Capitão fez um hat trick e chegou aos 16 golos em Mundiais - Foto: IMAGO

Mundo voltou a render-se ao génio de Lionel Messi (crónica)

Astro assinou um hat trick e conduziu a Argentina a uma vitória convincente sobre a Argélia (3-0), num arranque de Mundial que confirmou a ambição da campeã em título de voltar a lutar pela conquista do troféu

A campeã do mundo entrou no Mundial 2026 como se nunca tivesse saído do trono. A Argentina venceu a Argélia de forma clara e convincente, por 3-0, num encontro que acabou transformado num palco exclusivo para Lionel Messi. Aos 38 anos, o capitão da albiceleste voltou a lembrar o mundo que continua a haver noites em que o futebol lhe pertence.

O jogo resumiu-se a Messi e ao seu génio. Quando o número 10 decide assumir o protagonismo, tudo o resto passa para segundo plano. A Argélia ainda sonhou discutir o resultado, mas acabou rendida a uma exibição de antologia do argentino, que assinou um hat trick digno da sua lenda. Três golos, três momentos de magia e uma mensagem clara para os adversários: a campeã está viva e o seu líder continua disposto a escrever mais capítulos na maior história individual que os Mundiais conheceram.

Antes do apito inicial, Vladimir Petkovic já tinha surpreendido. Riyad Mahrez, Houssem Aouar e Mohamed Amoura começaram no banco, numa aposta ousada que deixou de fora três dos nomes mais sonantes das raposas do deserto.

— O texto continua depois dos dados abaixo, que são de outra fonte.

(* ===== verification/TriList.v ===== *)
(** * Three intrusive lists over one vector

    Both the writer of a connection and a connection pool thread three [InnerList]s through
    the stubs of one vector: two lists that share a link and are therefore disjoint (the
    stubs in use and the free stubs), and one list with a link of its own. This file has the
    representation of such a triple and what the list operations do to it. *)

From S2P Require Import Prelude InnerList.
Import InnerList.
#[local] Set Warnings "-clear-no-such-hyp".

Module TriList.

Section Tri.
Context {A : Type} {HN : InnerNode A} (LA LB : nat) (HL : LA <> LB).
Implicit Types (v : list A) (l lo lf lx : InnerList) (own free other xs ys : list Z) (i : Z).

(** [own] and [free] share the link [LA], [other] has the link [LB]. *)
Record tri v lo lf lx own free other : Prop := {
  tri_own : repr LA v lo own;
  tri_free : repr LA v lf free;
  tri_other : repr LB v lx other;
  tri_small : small v;
  tri_disj : forall i, i ∈ own -> i ∉ free;
  tri_detached : forall i, in_vec v i -> i ∉ own -> i ∉ free -> link LA v i = Some InnerLink_clear
}.

(** [v'] is [v] up to links. *)
Definition same_nodes v v' : Prop :=
  forall (B : Type) (f : A -> B), (forall L x a, f (set_node_link L x a) = f a) -> f <$> v' = f <$> v.

Lemma same_but_links_nodes L v v' : same_but_links L v v' -> same_nodes v v'.
Proof using Type. clear HL. intros Hs B f Hf. by apply Hs. Qed.

Lemma link_other L L' v v' j : same_but_links L v v' -> L <> L' -> link L' v' j = link L' v j.
Proof using Type.
  clear HL. intros Hs Hne.
  assert (E : node_link L' <$> v' = node_link L' <$> v).
  { apply Hs. intros x a. by apply node_link_set_ne. }
  unfold link, at_idx. case_decide; [|done]. by rewrite <- !list_lookup_fmap, E.
Qed.

Lemma repr_other L L' v v' l xs :
  same_but_links L v v' -> L <> L' -> repr L' v l xs -> repr L' v' l xs.
Proof using Type.
  clear HL. intros Hs Hne. apply (repr_frame L' []); [|by intros ? _ ?%not_elem_of_nil].
  intros j _. by apply (link_other L).
Qed.

Lemma same_in_vec_inv L v v' i : same_but_links L v v' -> in_vec v' i -> in_vec v i.
Proof using Type. clear HL. intros Hs. unfold in_vec. by rewrite (same_length L v v' Hs). Qed.

(** Closes the fields of [tri] after a list operation: for a link, a small vector, disjoint
    lists, and the unlinked nodes. *)
Ltac tri_field :=
  first [ done | by eapply repr_other; [eassumption|congruence|] | by eapply same_small | set_solver
        | eapply repr_frame; [eassumption| |done]; set_solver ].

Ltac tri_unlinked i :=
  let j := fresh "j" in let Hj := fresh "Hj" in intros j Hj ? ?;
  first
    [ erewrite link_other by (eassumption || congruence);
      match goal with H : forall _, in_vec _ _ -> _ |- _ => apply H end;
      [by eapply same_in_vec_inv|done|done]
    | destruct (decide (j = i)) as [->|];
      [ first [assumption|set_solver]
      | match goal with H : link_frame _ _ _ _ |- _ => rewrite H by set_solver end;
        match goal with H : forall _, in_vec _ _ -> _ |- _ => apply H end;
        [by eapply same_in_vec_inv|set_solver|set_solver] ] ].

(** Closes the specification of a list operation on [i] that runs by [E]. *)
Ltac list_op E i :=
  rewrite E; eexists _, _; split; [done|];
  split; [constructor; [tri_field|tri_field|tri_field|tri_field|tri_field|tri_unlinked i]
         |by eapply same_but_links_nodes].

Lemma own_pushBack v lo lf lx own free other i :
  tri v lo lf lx own free other -> in_vec v i -> i ∉ own -> i ∉ free ->
  exists v' l', pushBack LA v lo i = Some (v', l') /\ tri v' l' lf lx (own ++ [i]) free other /\ same_nodes v v'.
Proof using HL.
  intros [Ho Hf Hx Hs Hd Hu] Hi Hn Hn'.
  destruct (pushBack_spec LA v lo own i Hs Ho Hi Hn) as (v' & l' & E & ? & ? & ?). list_op E i.
Qed.

Lemma own_pushFront v lo lf lx own free other i :
  tri v lo lf lx own free other -> in_vec v i -> i ∉ own -> i ∉ free ->
  exists v' l', pushFront LA v lo i = Some (v', l') /\ tri v' l' lf lx (i :: own) free other /\ same_nodes v v'.
Proof using HL.
  intros [Ho Hf Hx Hs Hd Hu] Hi Hn Hn'.
  destruct (pushFront_spec LA v lo own i Hs Ho Hi Hn) as (v' & l' & E & ? & ? & ?). list_op E i.
Qed.

Lemma own_erase v lo lf lx xs i ys free other :
  tri v lo lf lx (xs ++ i :: ys) free other ->
  exists v' l', erase LA v lo i = Some (v', l') /\ tri v' l' lf lx (xs ++ ys) free other /\ same_nodes v v'.
Proof using HL.
  intros [Ho Hf Hx Hs Hd Hu].
  destruct (erase_spec LA v lo xs i ys Hs Ho) as (v' & l' & E & ? & ? & ? & ?). list_op E i.
Qed.

Lemma own_popFront v lo lf lx i own free other :
  tri v lo lf lx (i :: own) free other ->
  exists v' l', popFront LA v lo = Some (v', l', i) /\ tri v' l' lf lx own free other /\ same_nodes v v'.
Proof using HL.
  intros [Ho Hf Hx Hs Hd Hu].
  destruct (popFront_spec LA v lo i own Hs Ho) as (v' & l' & E & ? & ? & ? & ?). list_op E i.
Qed.

Lemma free_pushBack v lo lf lx own free other i :
  tri v lo lf lx own free other -> in_vec v i -> i ∉ own -> i ∉ free ->
  exists v' l', pushBack LA v lf i = Some (v', l') /\ tri v' lo l' lx own (free ++ [i]) other /\ same_nodes v v'.
Proof using HL.
  intros [Ho Hf Hx Hs Hd Hu] Hi Hn Hn'.
  destruct (pushBack_spec LA v lf free i Hs Hf Hi Hn') as (v' & l' & E & ? & ? & ?). list_op E i.
Qed.

Lemma free_pushFront v lo lf lx own free other i :
  tri v lo lf lx own free other -> in_vec v i -> i ∉ own -> i ∉ free ->
  exists v' l', pushFront LA v lf i = Some (v', l') /\ tri v' lo l' lx own (i :: free) other /\ same_nodes v v'.
Proof using HL.
  intros [Ho Hf Hx Hs Hd Hu] Hi Hn Hn'.
  destruct (pushFront_spec LA v lf free i Hs Hf Hi Hn') as (v' & l' & E & ? & ? & ?). list_op E i.
Qed.

Lemma free_popFront v lo lf lx own i free other :
  tri v lo lf lx own (i :: free) other ->
  exists v' l', popFront LA v lf = Some (v', l', i) /\ tri v' lo l' lx own free other /\ same_nodes v v'
    /\ link LA v' i = Some InnerLink_clear.
Proof using HL.
  intros [Ho Hf Hx Hs Hd Hu].
  destruct (popFront_spec LA v lf i free Hs Hf) as (v' & l' & E & ? & ? & ? & ?).
  rewrite E. eexists _, _. split; [done|]. split; [|split; [by eapply same_but_links_nodes|done]].
  constructor; [tri_field|tri_field|tri_field|tri_field|tri_field|tri_unlinked i].
Qed.

Lemma other_pushBack v lo lf lx own free other i :
  tri v lo lf lx own free other -> in_vec v i -> i ∉ other ->
  exists v' l', pushBack LB v lx i = Some (v', l') /\ tri v' lo lf l' own free (other ++ [i]) /\ same_nodes v v'.
Proof using HL.
  intros [Ho Hf Hx Hs Hd Hu] Hi Hn.
  destruct (pushBack_spec LB v lx other i Hs Hx Hi Hn) as (v' & l' & E & ? & ? & ?). list_op E i.
Qed.

Lemma other_pushFront v lo lf lx own free other i :
  tri v lo lf lx own free other -> in_vec v i -> i ∉ other ->
  exists v' l', pushFront LB v lx i = Some (v', l') /\ tri v' lo lf l' own free (i :: other) /\ same_nodes v v'.
Proof using HL.
  intros [Ho Hf Hx Hs Hd Hu] Hi Hn.
  destruct (pushFront_spec LB v lx other i Hs Hx Hi Hn) as (v' & l' & E & ? & ? & ?). list_op E i.
Qed.

Lemma other_erase v lo lf lx own free xs i ys :
  tri v lo lf lx own free (xs ++ i :: ys) ->
  exists v' l', erase LB v lx i = Some (v', l') /\ tri v' lo lf l' own free (xs ++ ys) /\ same_nodes v v'.
Proof using HL.
  intros [Ho Hf Hx Hs Hd Hu].
  destruct (erase_spec LB v lx xs i ys Hs Hx) as (v' & l' & E & ? & ? & ? & ?). list_op E i.
Qed.

(** *** Clearing a list *)

Lemma clear_spec L v l xs :
  small v -> repr L v l xs ->
  exists v', clear L v l = Some (v', InnerList_new) /\ same_but_links L v v'
    /\ link_frame L xs v v' /\ forall i, i ∈ xs -> link L v' i = Some InnerLink_clear.
Proof using Type.
  clear HL. intros Hs Hr. apply clear_loop_spec; [done|done|].
  assert (length xs <= length v)%nat; [|lia].
  apply nodup_length; [apply Hr|]. intros i Hi. by eapply repr_in_vec.
Qed.

Lemma repr_new L v : repr L v InnerList_new [].
Proof using Type. clear HL. by apply repr_empty. Qed.

Lemma own_clear v lo lf lx own free other :
  tri v lo lf lx own free other ->
  exists v', clear LA v lo = Some (v', InnerList_new) /\ tri v' InnerList_new lf lx [] free other /\ same_nodes v v'.
Proof using HL.
  intros [Ho Hf Hx Hs Hd Hu]. destruct (clear_spec LA v lo own Hs Ho) as (v' & -> & Hs' & Hf' & Hl').
  eexists. split; [done|]. split; [constructor|by eapply same_but_links_nodes]; try tri_field.
  - apply repr_new.
  - intros j Hj _ Hn. destruct (decide (j ∈ own)) as [?|?]; [by apply Hl'|]. rewrite Hf' by done.
    apply Hu; [by eapply same_in_vec_inv|done|done].
Qed.

Lemma free_clear v lo lf lx own free other :
  tri v lo lf lx own free other ->
  exists v', clear LA v lf = Some (v', InnerList_new) /\ tri v' lo InnerList_new lx own [] other /\ same_nodes v v'.
Proof using HL.
  intros [Ho Hf Hx Hs Hd Hu]. destruct (clear_spec LA v lf free Hs Hf) as (v' & -> & Hs' & Hf' & Hl').
  eexists. split; [done|]. split; [constructor|by eapply same_but_links_nodes]; try tri_field.
  - apply repr_new.
  - intros j Hj Hn _. destruct (decide (j ∈ free)) as [?|?]; [by apply Hl'|]. rewrite Hf' by done.
    apply Hu; [by eapply same_in_vec_inv|done|done].
Qed.

Lemma other_clear v lo lf lx own free other :
  tri v lo lf lx own free other ->
  exists v', clear LB v lx = Some (v', InnerList_new) /\ tri v' lo lf InnerList_new own free [] /\ same_nodes v v'.
Proof using HL.
  intros [Ho Hf Hx Hs Hd Hu]. destruct (clear_spec LB v lx other Hs Hx) as (v' & -> & Hs' & Hf' & Hl').
  eexists. split; [done|]. split; [constructor|by eapply same_but_links_nodes]; try tri_field.
  - apply repr_new.
  - tri_unlinked 0.
Qed.

(** *** Other changes of the vector *)

(** A change of a node that keeps its links. *)
Lemma tri_update v lo lf lx own free other i a a' :
  tri v lo lf lx own free other -> at_idx v i = Some a -> (forall L, node_link L a' = node_link L a) ->
  tri (<[Z.to_nat i := a']> v) lo lf lx own free other.
Proof using Type.
  clear HL. intros [Ho Hf Hx Hs Hd Hu] Ha Hlk. apply at_idx_Some in Ha as [Hi0 Ha].
  assert (Hl : forall L j, link L (<[Z.to_nat i := a']> v) j = link L v j).
  { intros L j. unfold link, at_idx. case_decide; [|done].
    destruct (decide (Z.to_nat i = Z.to_nat j)) as [E|E].
    - rewrite <- E, Ha, list_lookup_insert_eq by (by eapply lookup_lt_Some). cbn. by rewrite Hlk.
    - by rewrite list_lookup_insert_ne. }
  constructor;
    [eapply (repr_frame _ []); [|by intros ? _ ?%not_elem_of_nil|done]; by intros ? _ ..| |done|].
  - unfold small in *. by rewrite length_insert.
  - intros j Hj. rewrite Hl. apply Hu. unfold in_vec in *. by rewrite length_insert in Hj.
Qed.

Lemma link_app_l L v a j : in_vec v j -> link L (v ++ [a]) j = link L v j.
Proof using Type.
  clear HL. intros Hj. unfold link, at_idx, in_vec in *. rewrite !decide_True by lia.
  by rewrite lookup_app_l by lia.
Qed.

Lemma repr_grow L v l xs a : repr L v l xs -> repr L (v ++ [a]) l xs.
Proof using Type.
  clear HL. intros Hr. apply (repr_frame L [Z.of_nat (length v)] v); [| |done].
  - intros j Hj%not_elem_of_cons. destruct (decide (in_vec v j)) as [Hv|Hv]; [by apply link_app_l|].
    unfold link, at_idx, in_vec in *. case_decide; [|done].
    rewrite lookup_app_r by lia. rewrite !lookup_ge_None_2; [done|lia|cbn; lia].
  - intros x Hx. eapply repr_in_vec in Hx; [|done]. unfold in_vec in Hx.
    intros ->%list_elem_of_singleton. lia.
Qed.

(** A new node at the end of the vector. *)
Lemma tri_grow v lo lf lx own free other a :
  tri v lo lf lx own free other -> Z.of_nat (length v) + 1 < nil_idx ->
  node_link LA a = InnerLink_clear -> tri (v ++ [a]) lo lf lx own free other.
Proof using Type.
  clear HL. intros [Ho Hf Hx Hs Hd Hu] Hg Ha.
  constructor; [by apply repr_grow|by apply repr_grow|by apply repr_grow| |done|].
  - unfold small in *. rewrite length_app. cbn. lia.
  - intros j Hj Hn Hn'. destruct (decide (in_vec v j)) as [Hv|Hv].
    + rewrite link_app_l by done. by apply Hu.
    + unfold in_vec in *. rewrite length_app in Hj. cbn in Hj.
      assert (j = Z.of_nat (length v)) as -> by lia. unfold link, at_idx. rewrite decide_True by lia.
      rewrite lookup_app_r by lia. rewrite Nat2Z.id, Nat.sub_diag. cbn. by rewrite Ha.
Qed.

End Tri.

(** ** Lists of indexes *)

Lemma nodup_remove (xs ys : list Z) (i : Z) :
  NoDup (xs ++ i :: ys) -> (i ∉ xs ++ ys) /\ forall j, j <> i -> j ∈ xs ++ ys <-> j ∈ xs ++ i :: ys.
Proof.
  intros Hnd. apply NoDup_app in Hnd as (_ & Hx & [Hy _]%NoDup_cons). split.
  - intros [Hi|Hi]%elem_of_app; [|done]. apply (Hx i Hi). left.
  - intros j Hj. rewrite !elem_of_app, elem_of_cons. tauto.
Qed.

Lemma elem_of_snoc_ne (xs : list Z) (i j : Z) : j <> i -> j ∈ xs ++ [i] <-> j ∈ xs.
Proof. intros Hj. rewrite elem_of_app, list_elem_of_singleton. tauto. Qed.

Lemma at_idx_insert {D : Type} (v : list D) (i j : Z) (s : D) :
  0 <= i < Z.of_nat (length v) ->
  at_idx (<[Z.to_nat i := s]> v) j = if decide (i = j) then Some s else at_idx v j.
Proof.
  intros Hi. unfold at_idx. destruct (decide (i = j)) as [<-|Hne].
  - rewrite decide_True by lia. apply list_lookup_insert_eq. lia.
  - case_decide; [|done]. apply list_lookup_insert_ne. lia.
Qed.

Lemma at_idx_range {D : Type} (v : list D) (i : Z) s : at_idx v i = Some s -> 0 <= i < Z.of_nat (length v).
Proof. unfold at_idx. case_decide; [|done]. intros Hl%lookup_lt_Some. lia. Qed.

End TriList.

Os primeiros instantes foram absolutamente loucos. Logo aos cinco minutos, Messi colocou a bola no fundo das redes após uma bela combinação com Lautaro, mas o fiscal de linha encontrou uma posição irregular e anulou os festejos. A resposta argelina surgiu quase de imediato: Ibrahim Maza encontrou Farès Chaibi, que bateu Emiliano Martínez e silenciou momentaneamente os argentinos. Mas, aí, o VAR entrou em cena para invalidar o lance.

Depois da tempestade inicial, apareceu o inevitável. Aos 17', Rodrigo De Paul encontrou Messi entre linhas. O capitão recebeu, enquadrou-se e disparou de fora da área com a precisão de quem já fez aquilo centenas de vezes. A bola saiu tensa, colocada e imparável para Luca Zidane. Um daqueles golos que obrigam qualquer adepto, independentemente da camisola que veste, a levantar-se da cadeira.

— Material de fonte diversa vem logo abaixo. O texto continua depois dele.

Fixpoint encode (m : mem) (l : Limits) (its : list item) : option (list Z * option Errors) :=
  match its with
  | [] => Some ([], None)
  | it :: its =>
      '(bs, e) ← enc_item m l it;
      match e with
      | Some e => Some (bs, Some e)
      | None => '(r, e) ← encode m (item_limits l it) its; Some (bs ++ r, e)
      end
  end.

Definition fresh (l : Limits) : Ser := mkSer [] [] [] l l None [] 0 false.

Definition item_fd (it : item) : FncData :=
  match it with
  | ItInt n id => mkFnc (StoreInt n) (PObj id 0) (InvalidSize 64)
  | ItBool id => mkFnc StoreBool (PObj id 0) (InvalidSize 64)
  | ItString id => mkFnc StoreString (PObj id 0) (InvalidSize 64)
  | ItBitvec id => mkFnc StoreBitvec (PObj id 0) 0
  | ItBinary id sz => mkFnc (StoreBinary 0) (PObj id 0) sz
  | ItUtf8 id len => mkFnc StoreUtf8 (PObj id 0) (wrap 64 (len + 1))
  | ItCross w id => mkFnc (StoreCross w) (PObj id 0) (InvalidSize 64)
  | ItStringLimit v => mkFnc SetStringLimit PNull v
  | ItStreamLimit v => mkFnc SetStreamLimit PNull v
  | ItContainerLimit v => mkFnc SetContainerLimit PNull v
  end.

Lemma push_items_fresh (its : list item) (l : Limits) :
  push_items its (fresh l) = set_fstk (fresh l) (map item_fd its).
Proof. induction its as [|it its IH]; [done|]. cbn. unfold push_items in IH. rewrite IH. by destruct it. Qed.

Lemma enc_item_denote (m : mem) (l : Limits) (it : item) x :
  enc_item m l it = Some x -> denote_item m l [] [] (item_fd it) = Some x.
Proof.
  destruct it; try done; unfold denote_item; cbn [enc_item item_fd fd_f fd_p fd_s].
  - case_decide; [|done]. rewrite decide_True by (split; [in_list|done]). done.
  - case_decide; [|done]. rewrite (wrap_small 64 (len + 1)) by (unfold in_range; lia).
    rewrite decide_True by (unfold in_range; lia). unfold utf8_error.
    replace (len + 1 - 1) with len by lia. rewrite (wrap_small 64 len) by (unfold in_range; lia).
    by destruct (stringlimit l <? len), (max_value_without_crc_32 <? len).
Qed.

Lemma encode_denote (m : mem) (l : Limits) (its : list item) x :
  encode m l its = Some x -> denote m l [] [] (map item_fd its) = Some x.
Proof.
  revert l x; induction its as [|it its IH]; intros l x; [done|]. cbn [encode map denote].
  destruct (enc_item m l it) as [[bs e]|] eqn:E; cbn [mbind option_bind]; [|done].
  rewrite (enc_item_denote _ _ _ _ E). cbn [mbind option_bind]. destruct e; [done|].
  replace (denote_estk [] (item_fd it)) with (@nil Z) by (by destruct it).
  replace (denote_limits l (item_fd it)) with (item_limits l it) by (by destruct it).
  destruct (encode m (item_limits l it) its) as [[r e]|] eqn:E'; cbn [mbind option_bind]; [|done].
  by rewrite (IH _ _ E').
Qed.

(** The caller's loop: [run] over the given buffers until the serializer is empty or fails. *)
Fixpoint run_all (fuel : nat) (m : mem) (st : Ser) (bls : list Z) : option (list Z * bool * Ser) :=
  match bls with
  | [] => Some ([], true, st)
  | bl :: bls =>
      '(r, w, st) ← run fuel m st bl;
      if r <? 0 then Some (w, false, st)
      else if empty st then Some (w, true, st)
      else '(ws, ok, st) ← run_all fuel m st bls; Some (w ++ ws, ok, st)
  end.

Definition sum_sizes (bls : list Z) : Z := foldr Z.add 0 bls.

Lemma sum_sizes_nonneg (bls : list Z) : Forall (in_range 31) bls -> 0 <= sum_sizes bls.
Proof.
  induction 1 as [|x l Hx _ IH]; cbn; [lia|]. unfold in_range in Hx. unfold sum_sizes in IH. lia.
Qed.

Lemma run_all_spec (m : mem) (fuel : nat) (st : Ser) (bls bs : list Z) (e : option Errors) :
  Forall (in_range 31) bls -> den m st = Some (bs, e) -> (stack_weight (fstk st) < fuel)%nat ->
  bls <> [] ->
  exists ok st', run_all fuel m st bls = Some (take (Z.to_nat (sum_sizes bls)) bs, ok, st') /\
    if Z.of_nat (length bs) <=? sum_sizes bls then
      match e with None => ok = true /\ fstk st' = [] | Some e => ok = false /\ err st' = Some e end
    else ok = true /\ den m st' = Some (drop (Z.to_nat (sum_sizes bls)) bs, e).
Proof.
  intros Hbls. revert st bs. induction Hbls as [|bl bls Hbl Hbls IH]; intros st bs Hden Hf Hne; [done|].
  cbn [run_all sum_sizes foldr]. fold (sum_sizes bls).
  pose proof (sum_sizes_nonneg bls Hbls) as Hsum.
  destruct (run_spec m fuel st bl bs e Hbl Hden Hf) as (r & w & st1 & -> & -> & Hd & Hw & H).
  cbn [mbind option_bind]. unfold in_range in Hbl.
  destruct (Z.leb_spec (Z.of_nat (length bs)) bl).
  { rewrite !(take_ge bs) by lia. rewrite (proj2 (Z.leb_le _ _)) by lia. destruct H as [_ H].
    destruct e as [e|].
    - destruct H as [-> He]. cbn. by eauto.
    - destruct H as (-> & He & _). rewrite (proj2 (Z.ltb_ge _ _)) by lia.
      unfold empty. rewrite He. exists true, st1. done. }
  destruct H as (-> & Hs & Hden'). rewrite (proj2 (Z.ltb_ge _ _)) by lia.
  replace (empty st1) with false by (unfold empty; by destruct (fstk st1)).
  destruct (decide (bls = [])) as [->|Hne'].
  { cbn [run_all mbind option_bind sum_sizes foldr]. rewrite app_nil_r, Z.add_0_r.
    rewrite (proj2 (Z.leb_gt _ _)) by lia. by eauto. }
  destruct (IH st1 (drop (Z.to_nat bl) bs) Hden' ltac:(lia) Hne') as (ok & st' & -> & H).
  cbn [mbind option_bind]. exists ok, st'. rewrite length_drop in H.
  replace (Z.to_nat (bl + sum_sizes bls)) with (Z.to_nat bl + Z.to_nat (sum_sizes bls))%nat by lia.
  rewrite drop_drop in H. split.
  - do 3 f_equal. by rewrite take_take_drop.
  - destruct (Z.leb_spec (Z.of_nat (length bs - Z.to_nat bl)) (sum_sizes bls));
      [rewrite (proj2 (Z.leb_le _ _)) by lia|rewrite (proj2 (Z.leb_gt _ _)) by lia]; done.
Qed.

A Argélia tentou reagir. Chaibi foi dos mais inconformados, Maza procurou ligar o jogo e os africanos nunca deixaram de procurar espaços para ferir a defesa sul-americana. Mas a sensação era clara: a cada toque de Messi, a partida aproximava-se mais da sentença.

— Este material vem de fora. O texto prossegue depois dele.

Lemma item_kept_spec (e : Env) (it : item) (i : list Z) :
  dst_ok (heap e) it -> estk e = [] -> is_bytes i -> strings_fit (heap e) i ->
  item_kept e i (parse_item e (item_fd it) i).
Proof.
  intros Hd He Hb Hf. destruct it as [n id|id|id|id|id sz|id|w id|v|v|v]; cbn [dst_ok] in Hd;
    unfold parse_item; cbn [item_fd fd_f fd_p fd_s].
  - destruct Hd as [Hn Hh]. rewrite decide_True by done. apply parse_bytes_kept; done || lia.
  - destruct Hd as (os & Ho & Hl). cbn [write_bytes]. rewrite Ho.
    rewrite decide_True by (cbn [length]; lia). destruct i as [|c i]; [done|].
    eapply (kept_intro _ _ id 1); [done| |reflexivity|done|done|done].
    cbn. rewrite splice_length; [done|]. cbn [length]. lia.
  - destruct Hd as [ps Ho]. cbn [read_string]. rewrite Ho.
    destruct (parse_cross 64 i) as [v r| | |] eqn:Ec; try done.
    apply parse_cross_inv in Ec as [Hv [k ->]]; [|in_list|done].
    destruct (checked_len _ v _) as [ul|] eqn:El; [|done].
    apply checked_len_nonneg in El; [|apply Hv]. by eapply parse_chars_kept.
  - destruct Hd as [pbs Ho]. cbn [read_bits]. rewrite Ho.
    destruct (parse_cross 64 i) as [v r| | |] eqn:Ec; try done.
    apply parse_cross_inv in Ec as [Hv [k ->]]; [|in_list|done].
    destruct (checked_len _ v _) as [ul|] eqn:El; [|done].
    apply checked_len_nonneg in El; [|apply Hv]. by eapply parse_bits_kept.
  - destruct Hd as [Hs Hh]. rewrite decide_True by (split; [lia|done]).
    apply parse_bytes_kept; try done. apply Hs.
  - destruct Hd as [ps Ho]. unfold parse_utf8. cbn [read_string]. rewrite Ho.
    pose proof (Hf _ _ Ho) as Hl. rewrite (proj2 (Z.leb_gt _ _)) by lia.
    destruct (_ || _); [done|]. set (n := nlen i (length i)).
    destruct (Nat.eqb_spec n (length i)) as [|Hn]; [done|].
    eapply (kept_intro _ _ id (S n)); [done| |reflexivity|done|done|]; [done|].
    intros ps0 ps' [= <-] [= <-]. rewrite length_app, length_take, length_drop. lia.
  - destruct Hd as [Hw [v0 Ho]]. rewrite decide_True by done. cbn [write_uint]. rewrite Ho.
    destruct (parse_cross w i) as [v r| | |] eqn:Ec; try done.
    apply parse_cross_inv in Ec as [Hv [k ->]]; [|done|done].
    eapply (kept_intro _ _ id k); [exact Ho| |reflexivity|done|done|]; [done|]. done.
  - split_and!; [|done|by exists 0%nat|done]. intros j o Hj. exists o. split; [done|apply same_shape_refl].
  - split_and!; [|done|by exists 0%nat|done]. intros j o Hj. exists o. split; [done|apply same_shape_refl].
  - split_and!; [|done|by exists 0%nat|done]. intros j o Hj. exists o. split; [done|apply same_shape_refl].
Qed.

E ela chegou após o intervalo. Aos 59', o argentino voltou a aparecer onde os grandes jogadores aparecem sempre. Aproveitou uma sobra na área e aumentou a vantagem, retirando confiança aos argelinos e colocando a Argentina definitivamente no controlo das operações. A partir daí, o encontro passou a ser uma contagem decrescente para o terceiro golo.

Esse momento surgiu aos 75'. Messi voltou a encontrar espaço, voltou a encontrar a baliza e completou um hat trick memorável que o coloca no topo da lista de melhores marcadores da história do Mundial, com 16 golos — em igualdade com Miroslav Klose. Pouco depois, Lionel Scaloni retirou-o de campo para o poupar e permitir que recebesse o aplauso que a noite exigia.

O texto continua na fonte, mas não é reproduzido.